INFORMATION SHOWN -
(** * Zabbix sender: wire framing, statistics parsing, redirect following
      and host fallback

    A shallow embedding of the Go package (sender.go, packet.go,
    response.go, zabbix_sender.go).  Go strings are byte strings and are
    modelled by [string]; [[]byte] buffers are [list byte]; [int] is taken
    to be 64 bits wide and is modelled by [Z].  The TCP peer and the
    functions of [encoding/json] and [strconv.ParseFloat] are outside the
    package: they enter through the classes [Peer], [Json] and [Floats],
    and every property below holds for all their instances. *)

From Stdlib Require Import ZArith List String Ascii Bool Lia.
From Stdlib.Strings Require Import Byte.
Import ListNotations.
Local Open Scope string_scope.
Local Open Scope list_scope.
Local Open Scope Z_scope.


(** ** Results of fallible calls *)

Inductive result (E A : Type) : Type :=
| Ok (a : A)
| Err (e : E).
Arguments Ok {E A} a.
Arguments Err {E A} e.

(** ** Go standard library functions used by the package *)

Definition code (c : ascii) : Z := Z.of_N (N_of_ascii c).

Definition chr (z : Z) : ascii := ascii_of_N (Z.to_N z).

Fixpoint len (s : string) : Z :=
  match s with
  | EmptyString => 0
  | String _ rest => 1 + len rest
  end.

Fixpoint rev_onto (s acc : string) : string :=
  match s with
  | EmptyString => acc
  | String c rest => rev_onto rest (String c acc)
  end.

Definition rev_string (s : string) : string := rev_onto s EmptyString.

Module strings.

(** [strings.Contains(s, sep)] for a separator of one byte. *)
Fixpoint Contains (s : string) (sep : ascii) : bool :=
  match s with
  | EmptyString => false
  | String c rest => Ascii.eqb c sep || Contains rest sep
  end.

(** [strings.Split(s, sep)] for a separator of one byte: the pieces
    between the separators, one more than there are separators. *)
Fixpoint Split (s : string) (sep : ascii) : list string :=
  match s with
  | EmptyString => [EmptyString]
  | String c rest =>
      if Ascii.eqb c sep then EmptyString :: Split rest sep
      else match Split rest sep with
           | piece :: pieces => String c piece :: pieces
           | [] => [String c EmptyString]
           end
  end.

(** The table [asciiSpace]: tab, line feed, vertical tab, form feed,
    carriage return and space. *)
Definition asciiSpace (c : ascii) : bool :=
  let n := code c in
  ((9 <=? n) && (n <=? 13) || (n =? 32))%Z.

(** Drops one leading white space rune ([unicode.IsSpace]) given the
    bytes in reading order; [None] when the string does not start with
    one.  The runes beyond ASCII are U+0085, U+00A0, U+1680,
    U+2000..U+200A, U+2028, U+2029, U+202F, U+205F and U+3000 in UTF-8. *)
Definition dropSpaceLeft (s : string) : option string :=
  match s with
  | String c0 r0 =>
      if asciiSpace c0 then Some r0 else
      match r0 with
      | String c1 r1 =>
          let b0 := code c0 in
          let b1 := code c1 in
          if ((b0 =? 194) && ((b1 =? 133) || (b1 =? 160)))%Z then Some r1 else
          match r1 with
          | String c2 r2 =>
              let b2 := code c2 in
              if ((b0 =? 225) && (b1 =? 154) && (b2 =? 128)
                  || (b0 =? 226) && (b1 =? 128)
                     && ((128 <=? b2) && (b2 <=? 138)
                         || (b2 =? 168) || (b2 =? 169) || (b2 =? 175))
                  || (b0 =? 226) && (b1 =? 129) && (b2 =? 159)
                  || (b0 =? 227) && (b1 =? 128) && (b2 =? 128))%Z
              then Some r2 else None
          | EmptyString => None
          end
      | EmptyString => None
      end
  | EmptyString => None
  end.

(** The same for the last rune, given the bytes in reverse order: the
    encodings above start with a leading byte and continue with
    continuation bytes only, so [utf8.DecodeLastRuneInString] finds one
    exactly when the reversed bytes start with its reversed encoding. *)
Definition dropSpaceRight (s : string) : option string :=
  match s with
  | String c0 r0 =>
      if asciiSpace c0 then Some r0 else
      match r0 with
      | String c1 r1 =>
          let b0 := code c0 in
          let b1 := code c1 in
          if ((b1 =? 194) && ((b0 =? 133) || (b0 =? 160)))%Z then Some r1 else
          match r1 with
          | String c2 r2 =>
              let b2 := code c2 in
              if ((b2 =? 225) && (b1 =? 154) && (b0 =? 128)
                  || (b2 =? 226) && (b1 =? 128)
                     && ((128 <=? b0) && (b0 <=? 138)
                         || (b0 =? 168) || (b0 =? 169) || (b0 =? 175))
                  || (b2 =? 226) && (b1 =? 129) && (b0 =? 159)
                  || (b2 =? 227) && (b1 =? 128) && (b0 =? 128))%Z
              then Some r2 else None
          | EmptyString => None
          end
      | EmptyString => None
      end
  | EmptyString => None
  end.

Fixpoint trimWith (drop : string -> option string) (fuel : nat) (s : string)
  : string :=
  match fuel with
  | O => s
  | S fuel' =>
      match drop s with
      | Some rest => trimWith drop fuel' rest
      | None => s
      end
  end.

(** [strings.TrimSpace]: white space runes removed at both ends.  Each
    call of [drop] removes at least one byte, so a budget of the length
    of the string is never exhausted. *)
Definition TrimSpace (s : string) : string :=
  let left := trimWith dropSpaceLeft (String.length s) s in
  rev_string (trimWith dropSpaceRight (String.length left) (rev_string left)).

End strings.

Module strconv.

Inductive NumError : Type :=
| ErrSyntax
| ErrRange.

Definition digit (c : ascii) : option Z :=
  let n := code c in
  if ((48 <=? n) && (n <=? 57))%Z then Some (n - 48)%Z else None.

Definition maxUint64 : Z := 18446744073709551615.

...

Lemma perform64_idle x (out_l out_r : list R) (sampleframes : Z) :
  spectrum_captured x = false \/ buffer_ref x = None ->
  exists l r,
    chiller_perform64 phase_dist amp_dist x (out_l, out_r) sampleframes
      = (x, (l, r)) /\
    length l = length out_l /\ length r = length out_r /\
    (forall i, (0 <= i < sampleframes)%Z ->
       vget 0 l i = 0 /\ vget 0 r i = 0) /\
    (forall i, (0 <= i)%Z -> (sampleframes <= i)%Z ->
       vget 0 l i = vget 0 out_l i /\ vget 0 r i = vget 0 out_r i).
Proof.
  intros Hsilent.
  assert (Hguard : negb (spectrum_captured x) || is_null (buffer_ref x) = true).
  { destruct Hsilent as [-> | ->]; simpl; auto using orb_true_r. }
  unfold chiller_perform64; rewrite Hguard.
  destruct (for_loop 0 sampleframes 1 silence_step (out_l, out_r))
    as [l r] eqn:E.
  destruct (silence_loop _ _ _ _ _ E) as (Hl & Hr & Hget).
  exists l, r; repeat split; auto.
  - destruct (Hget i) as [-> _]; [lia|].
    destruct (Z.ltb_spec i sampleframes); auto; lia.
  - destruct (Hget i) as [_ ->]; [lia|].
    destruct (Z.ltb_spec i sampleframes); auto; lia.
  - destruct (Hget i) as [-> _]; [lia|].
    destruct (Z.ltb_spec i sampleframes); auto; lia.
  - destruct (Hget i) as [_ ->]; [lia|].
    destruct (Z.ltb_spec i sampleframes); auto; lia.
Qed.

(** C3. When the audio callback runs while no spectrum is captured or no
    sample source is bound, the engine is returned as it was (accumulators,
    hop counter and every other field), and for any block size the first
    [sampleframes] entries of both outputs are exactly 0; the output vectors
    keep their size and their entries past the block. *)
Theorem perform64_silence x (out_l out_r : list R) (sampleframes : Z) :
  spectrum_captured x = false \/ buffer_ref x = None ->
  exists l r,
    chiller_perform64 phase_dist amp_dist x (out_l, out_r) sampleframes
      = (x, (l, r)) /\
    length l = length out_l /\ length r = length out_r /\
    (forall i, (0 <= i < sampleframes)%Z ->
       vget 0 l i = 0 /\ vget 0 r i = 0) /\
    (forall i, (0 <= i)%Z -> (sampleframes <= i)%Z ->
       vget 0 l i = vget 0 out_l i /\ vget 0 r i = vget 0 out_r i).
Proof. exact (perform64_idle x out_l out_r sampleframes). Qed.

GOAL OF THE EXERCISE -
From the data above, output exactly the lines between the one containing "(** * Zabbix" and the one containing "to be 64 bits", counting both of them.

RESULT OF THE TASK -
(** * Zabbix sender: wire framing, statistics parsing, redirect following
      and host fallback

    A shallow embedding of the Go package (sender.go, packet.go,
    response.go, zabbix_sender.go).  Go strings are byte strings and are
    modelled by [string]; [[]byte] buffers are [list byte]; [int] is taken
    to be 64 bits wide and is modelled by [Z].  The TCP peer and the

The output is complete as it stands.